Eurointelligence to the rescue lads...

Unilateral Brexit revocation is possible, but only until March 29

Yesterday was a big day in the Brexit process. The ECJ's advocate general gave his legal opinion on the Brexit revocation case, and the government lost a couple of amendment votes in the House of Commons. The former is more important. The latter look scarier from a distance than from close up - an illusory giant. A third important development is a fairly dramatic increase in no-deal preparations. 

In Luxembourg, the ECJ's advocate general yesterday gave an unambiguously clear endorsement of the UK's right to revoke its Art. 50 notification unilaterally but with a bullet: it has to happen inside the two-year negotiation period. But the advocate general did not explicitly say what the position would be if the Art. 50 period were extended: whether revocation would then not be possible at all, or whether it will then need mutual consent. 

His legal reasoning is based on the Vienna Convention on the Law of Treaties, on which Art. 50 was based. One argument used by the advocate general is the wording in Article 50(2), which says that the government would notify the EU of its intention to leave, as opposed to its decision to leave. The advocate general also said that the alternative would have meant that a country gets expelled from the EU against its will. There are several other interesting points of EU law in the opinion, but these two arguments appear to us as the strongest. 

The advocate general imposes a few conditions, however.

the notification to revoke has to be officially communicated by the government;it must respect constitutional requirements - in the case of the UK it would require prior parliamentary approval;and finally there are the stipulations of a two-year time limit and the principles of good faith and co-operation.

We were struck by the time-limit clause that revocation is only possible within the two-year period following notification.

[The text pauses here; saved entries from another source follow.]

Lemma from_tags_state_wf tags s : RepoState_from_tags tags = Ok s → state_wf s.
Proof. intros Hs. eapply state_loop_wf; [done|]. apply map_Forall_empty. Qed.

(** No reference is named [d], so the entries of a state are read as entries. *)
Lemma state_loop_entry name value tags id m :
  is_state_ref name = true → is_state_value value = true →
  state_loop ([name; value] :: tags) id m = state_loop tags id (<[name := value]> m).
Proof.
  intros Hn Hv. cbn [state_loop match_value match_state]. destruct (String.eqb_spec name "d") as [->|_].
  - by vm_compute in Hn.
  - by rewrite Hn, Hv.
Qed.

Lemma state_loop_entries l : ∀ id m,
  Forall (λ e : string * string, is_state_ref e.1 = true ∧ is_state_value e.2 = true) l →
  NoDup l.*1 →
  state_loop ((λ e : string * string, [e.1; e.2]) <$> l) (Some id) m
  = Ok (mkRepoState id (list_to_map l ∪ m)).
Proof.
  induction l as [|[k v] l IH]; intros id m Hl Hn.
  - simpl. by rewrite (left_id_L ∅ (∪)).
  - apply Forall_cons in Hl as [[??] Hl]. apply NoDup_cons in Hn as [Hk Hn].
    rewrite fmap_cons, state_loop_entry, IH by done. cbn [list_to_map foldr].
    rewrite <-insert_union_l, insert_union_r; [done|]. by apply not_elem_of_list_to_map.
Qed.
(* ===== verification/Nip34Events.v ===== *)
(** * [Nip34Events]: issues, patches, pull requests, statuses

    Models [crates/core/src/nip34_issues.rs], [nip34_patches.rs],
    [nip34_proposals.rs], [nip34_status.rs], [nip34_grasp_list.rs] and the
    dispatch of [nip34_events.rs].  As in [Nip34Repo], a reader's loop over the
    tags is a function of the remaining tags and of the loop's locals. *)

From S2P Require Import Prelude RustStr CoreTypes Externals Nip34Common Grasp Nip34Repo.

(** ** [nip34_issues.rs] *)

Record Issue := mkIssue {
  is_repo_address : string;
  is_mentions : list string;
  is_subject : option string;
  is_labels : list string
}.

Fixpoint issue_loop (tags : tag_list) (repo_address : option string) (mentions : list string)
    (subject : option string) (labels : list string) : result CoreError Issue :=
  match tags with
  | [] =>
      repo_address ← ok_or (MissingField "a") repo_address;
      Ok (mkIssue repo_address mentions subject labels)
  | t :: tags =>
      when value := match_value "a" t then issue_loop tags (Some value) mentions subject labels
      else when value := match_value "p" t then
        issue_loop tags repo_address (push_unique mentions value) subject labels
      else when value := match_value "subject" t then
        issue_loop tags repo_address mentions (Some value) labels
      else when value := match_value "t" t then
        issue_loop tags repo_address mentions subject (push_unique labels value)
      else issue_loop tags repo_address mentions subject labels
  end.
Lemma max_by_key_spec {A} (key : A → Z) l x :
  max_by_key key l = Some x ↔
  ∃ l1 l2, l = l1 ++ x :: l2 ∧ Forall (λ y, key y ≤ key x)%Z l1 ∧ Forall (λ y, key y < key x)%Z l2.
Proof.
  revert x. induction l as [|y l IH] using rev_ind; intros x.
  { split; [done|]. by intros ([|??] & ? & ? & _). }
  rewrite max_by_key_snoc. split.
  - destruct (max_by_key key l) as [b|] eqn:E.
    + destruct (proj1 (IH b) eq_refl) as (l1 & l2 & -> & H1 & H2). case_bool_decide as Hb.
      * intros [= <-]. exists (l1 ++ b :: l2), []. split; [done|]. split; [|done].
        apply Forall_app. split; [|constructor; [done|]];
          (eapply Forall_impl; [done|]; intros ?; simpl; lia).
      * intros [= <-]. exists l1, (l2 ++ [y]). rewrite <-app_assoc. split; [done|].
        split; [done|]. apply Forall_app. split; [done|]. apply Forall_singleton. lia.
    + intros [= <-]. exists [], []. destruct l as [|z l]; [done|]. exfalso.
      destruct l as [|w l _] using rev_ind; [done|].
      rewrite app_comm_cons, max_by_key_snoc in E. by repeat case_match.
  - intros (l1 & l2 & Heq & H1 & H2). destruct l2 as [|z l2 _] using rev_ind.
    + apply app_inj_2 in Heq as [-> [= ->]]; [|done].
      destruct (max_by_key key l1) as [b|] eqn:E; [|done].
      destruct (proj1 (IH b) eq_refl) as (k1 & k2 & -> & _). rewrite bool_decide_eq_true_2; [done|].
      rewrite Forall_app, Forall_cons in H1. tauto.
    + rewrite app_comm_cons, app_assoc in Heq. apply app_inj_2 in Heq as [-> [= ->]]; [|done].
      rewrite Forall_app, Forall_singleton in H2. destruct H2 as [H2 Hz].
      assert (max_by_key key (l1 ++ x :: l2) = Some x) as ->.
      { apply IH. by exists l1, l2. }
      rewrite bool_decide_eq_false_2; [done|lia].
Qed.
(* ===== verification/RelayStore.v ===== *)
(** * [RelayStore]: the relay's event store

    Models the [EventStore] trait of [services/relay/src/store.rs] and its
    in-memory implementation [MemoryStore], whose operations run under a write
    lock and are therefore single steps on its state. *)

From S2P Require Import Prelude RustStr CoreTypes RelayEvent.

Inductive StoreOutcome := Inserted | Duplicate.
Inductive StoreError := Backend (message : string).

Definition StoreError_display (e : StoreError) : string :=
  match e with Backend message => "store error: " +:+ message end.

(** ** Replaceable keys *)

Record ReplaceableKey := mkReplaceableKey {
  rk_kind : Z;
  rk_pubkey : string;
  rk_identifier : option string
}.

#[export] Instance ReplaceableKey_eq_dec : EqDecision ReplaceableKey.
Proof. solve_decision. Defined.
#[export] Instance ReplaceableKey_countable : Countable ReplaceableKey.
Proof.
  apply (inj_countable' (λ k, (rk_kind k, rk_pubkey k, rk_identifier k))
    (λ p, mkReplaceableKey p.1.1 p.1.2 p.2)). by intros [].
Defined.

Definition is_replaceable_kind (kind : Z) : bool :=
  bool_decide (kind = 0%Z) || bool_decide (kind = 3%Z) || in_range 10000 19999 kind.
Definition is_parameterized_replaceable_kind (kind : Z) : bool := in_range 30000 39999 kind.

Definition replaceable_key (e : NostrEvent) : option ReplaceableKey :=
  if is_replaceable_kind (ev_kind e) then Some (mkReplaceableKey (ev_kind e) (ev_pubkey e) None)
  else if is_parameterized_replaceable_kind (ev_kind e) then
    match collect_tag_values (ev_tags e) "d" with
    | [] => None
    | identifier :: _ => Some (mkReplaceableKey (ev_kind e) (ev_pubkey e) (Some identifier))
    end
  else None.

Definition parse_address (value : string) : option ReplaceableKey :=
  match split ":" value with
  | kind_part :: rest =>
      if is_empty kind_part then None
      else
        kind ← parse_u32 kind_part;
        pubkey ← rest !! 0;
        Some (mkReplaceableKey kind pubkey (rest !! 1))
  | [] => None
  end.

(** ** [MemoryStore] *)

Record MemoryStore := mkMemoryStore {
  ms_events : gmap string NostrEvent;
  ms_replaceable : gmap ReplaceableKey string
}.

Definition MemoryStore_new : MemoryStore := mkMemoryStore ∅ ∅.

Definition remove_event (st : MemoryStore) (id : string) : bool * MemoryStore :=
  match ms_events st !! id with
  | None => (false, st)
  | Some event =>
      (true, mkMemoryStore (delete id (ms_events st))
        match replaceable_key event with
        | Some key => delete key (ms_replaceable st)
        | None => ms_replaceable st
        end)
  end.
(** ** The crates *)

(** [XOnlyPublicKey::from_keypair] of a secret key, serialised, and the text of the error of
    [SecretKey::from_slice]. *)
Class SignerKeys `{SignerLib} := {
  xonly_public : SecretKey → bytes;
  secret_key_error : bytes → string
}.
(** A public key has 32 bytes and a signature 64; a signature verifies; and [from_str] reads
    what [from_slice] does, in hexadecimal. *)
Class SignerLaws `{SignerKeys} `{SchnorrSlices} `{HexLib} : Prop := {
  xonly_public_length : ∀ k, String.length (xonly_public k) = 32;
  sign_schnorr_length : ∀ k m, String.length m = 32 → String.length (sign_schnorr k m) = 64;
  sign_schnorr_verifies : ∀ k m, String.length m = 32 → ∃ sig pk,
    signature_from_slice (sign_schnorr k m) = Some sig ∧ xonly_from_slice (xonly_public k) = Some pk ∧
    verify_schnorr sig m pk = true;
  signature_from_hex : ∀ b, signature_from_str (hex_encode b) = signature_from_slice b;
  xonly_from_hex : ∀ b, xonly_from_str (hex_encode b) = xonly_from_slice b
}.
Class UrlScheme `{UrlLib} := { url_set_scheme : string → Url → option Url }.
(** The text of a parse error of [serde_json]. *)
Class JsonErrors := { json_error : string → string }.

(** ** Configuration and errors *)

Record RelayAdapterConfig := mkRelayAdapterConfig {
  rac_relay_url : string; rac_timeout : Z (* nanoseconds *); rac_secret_key : option string
}.
Definition RelayAdapterConfig_new (relay_url : string) : RelayAdapterConfig :=
  mkRelayAdapterConfig relay_url 5000000000 None.
Definition with_timeout (timeout : Z) (c : RelayAdapterConfig) : RelayAdapterConfig :=
  mkRelayAdapterConfig (rac_relay_url c) timeout (rac_secret_key c).
Definition with_secret_key (secret_key : string) (c : RelayAdapterConfig) : RelayAdapterConfig :=
  mkRelayAdapterConfig (rac_relay_url c) (rac_timeout c) (Some secret_key).

Inductive RelayAdapterError :=
| RaUnsupported (message : string)
| RaInvalidConfig (message : string)
| RaTransport (message : string)
| RaProtocol (message : string).

Definition RelayAdapterError_display (e : RelayAdapterError) : string :=
  match e with
  | RaUnsupported message => "unsupported: " +:+ message
  | RaInvalidConfig message => "invalid config: " +:+ message
  | RaTransport message => "transport error: " +:+ message
  | RaProtocol message => "protocol error: " +:+ message
  end.

(** ** Signed events *)

Record SignedNostrEvent := mkSignedNostrEvent {
  sn_id : string; sn_pubkey : string; sn_created_at : Z; sn_kind : Z; sn_tags : tag_list;
  sn_content : string; sn_sig : string
}.

Section Signing.
Context `{JsonLib} `{HexLib} `{CryptoLib} `{SignerKeys}.

Definition adapter_event_id (pubkey : string) (created_at kind : Z) (tags : tag_list) (content : string)
    : result RelayAdapterError string :=
  Ok (hex_encode (sha256 (json_to_string (JArray [JPosInt 0; JString pubkey; json_int created_at; json_int kind;
    JArray ((λ t : tag, JArray (JString <$> t)) <$> tags); JString content])))).

(** [Message::from_digest_slice] takes 32 bytes. *)
Definition sign_event_id (key : SecretKey) (event_id : string) : result RelayAdapterError string :=
  digest ← ok_or (RaProtocol "failed to decode event id") (hex_decode event_id);
  _ ← fail_if (negb (bool_decide (String.length digest = 32))) (RaProtocol "invalid event id");
  Ok (hex_encode (sign_schnorr key digest)).

Definition signed_with (build : string → Z → Z → tag_list → string → result RelayAdapterError string)
    (sign : SecretKey → string → result RelayAdapterError string)
    (created_at kind : Z) (tags : tag_list) (content : string) (key : SecretKey)
    : result RelayAdapterError SignedNostrEvent :=
  let pubkey_hex := hex_encode (xonly_public key) in
  event_id ← build pubkey_hex created_at kind tags content;
  sig ← sign key event_id;
  Ok (mkSignedNostrEvent event_id pubkey_hex created_at kind tags content sig).

Definition signed : Z → Z → tag_list → string → SecretKey → result RelayAdapterError SignedNostrEvent :=
  signed_with adapter_event_id sign_event_id.

(** [from_announcement] takes the time of the clock. *)
Definition from_announcement (a : RepoAnnouncement) (key : SecretKey) (created_at : Z)
    : result RelayAdapterError SignedNostrEvent :=
  _ ← map_err (λ err, RaInvalidConfig (CoreError_display err)) (RepoAnnouncement_validate a);
  signed created_at KIND_GIT_REPO_ANNOUNCEMENT (RepoAnnouncement_to_tags a) "" key.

If this is taken literally, it would mean that the sequence of extension, referendum and revocation is not possible since a referendum cannot be organised before March 29. The additional stipulation that any action by the UK government would have to be done in good faith and in co-operation with the EU also rules out another toxic cycle - revocation followed by a renewed trigger of Art. 50. For example, elections might bring about a Labour government which could in theory decide to reset the clock on Brexit, revoke, re-trigger and gain a further two years of full membership. 

The Court is expected to rule shortly, but probably not before next week's Commons vote. It tends to follow the advocate general's advice. In this particular case we would be interested to hear what the court has to say about the two-year limit.

The second most important Brexit news yesterday are indications of a dramatic increase in preparations for a no-deal Brexit. We are hearing from the inside that the civil service is now spinning full-circle, and that ministers have developed an unusual appetite for risk. One of the preparations under way is a plan to contact 145,000 companies that export and import only to or from the EU, to urge them to sort out necessary HMRC registration in the event of a no-deal Brexit. 

We continue to alert readers not to seek comfort in news reports that parliament will stop a no-deal Brexit. It will first need to find an agreed alternative - agreed by the EU. The only alternative under discussion in the UK seems to be the Norway option, whose growing support in the UK government is based on a number of misunderstandings in addition to the usual failure to familiarise oneself with actual treaty texts. What the advocates of the Norway option either fail to understand or fail to mention is that it will still require an Irish backstop. The withdrawal agreement will not change. All that could change is the political declaration, with Norway being specifically mentioned as an alternative. But if the deal is voted down next Tuesday, May and the European Council will almost invariable open up the political declaration to allow for alternative future relationships.

The big Brexit debate that started in the House of Commons yesterday was preceded by a couple of amendment votes which the government lost. We still fail to get excited about the publication of the government's legal advice. Marginally more important was another amendment brought by Dominic Grieve, which passed. It marginally strengthens the parliament role after next Tuesday. This was not another attempt to bring back the original meaningful-vote amendment, which would have put parliament at a much stronger position vis-a-vis the government. In yesterday's amendment, parliament has de facto co-decision rights in the drafting stages of a plan B. But we would add that this would most likely have been allowed in any case. The government will certainly want to make sure than any plan B Brexit deal would pass parliament the second time round. 

The trouble with this entire debate - as with almost every debate on this issue in the UK - is that it takes no account of the position of the EU. There is a no plan B Brexit from the EU's perspective. We don't think the EU is willing to accept material changes to the withdrawal agreement, no matter how many amendments the Commons pass. It was always the logic of Article 50 to get the Commission and the UK government to negotiate a deal, and then get everyone to ratify it.

The debate on the second referendum is unaffected by this. Parliament cannot force it against the will of the government. We are informed that it is, in theory, possible for the parliament to take the legislative agenda into its own hands by taking control of the legislative time-tabling process, and then to maintain that majority in subsequent legislation. As we said before, it is also possible for the parliament to instruct the government to send a letter to the EU asking for an extension of Article 50, but in view of the advocate general's ruling it is no longer clear what such an extension would entail.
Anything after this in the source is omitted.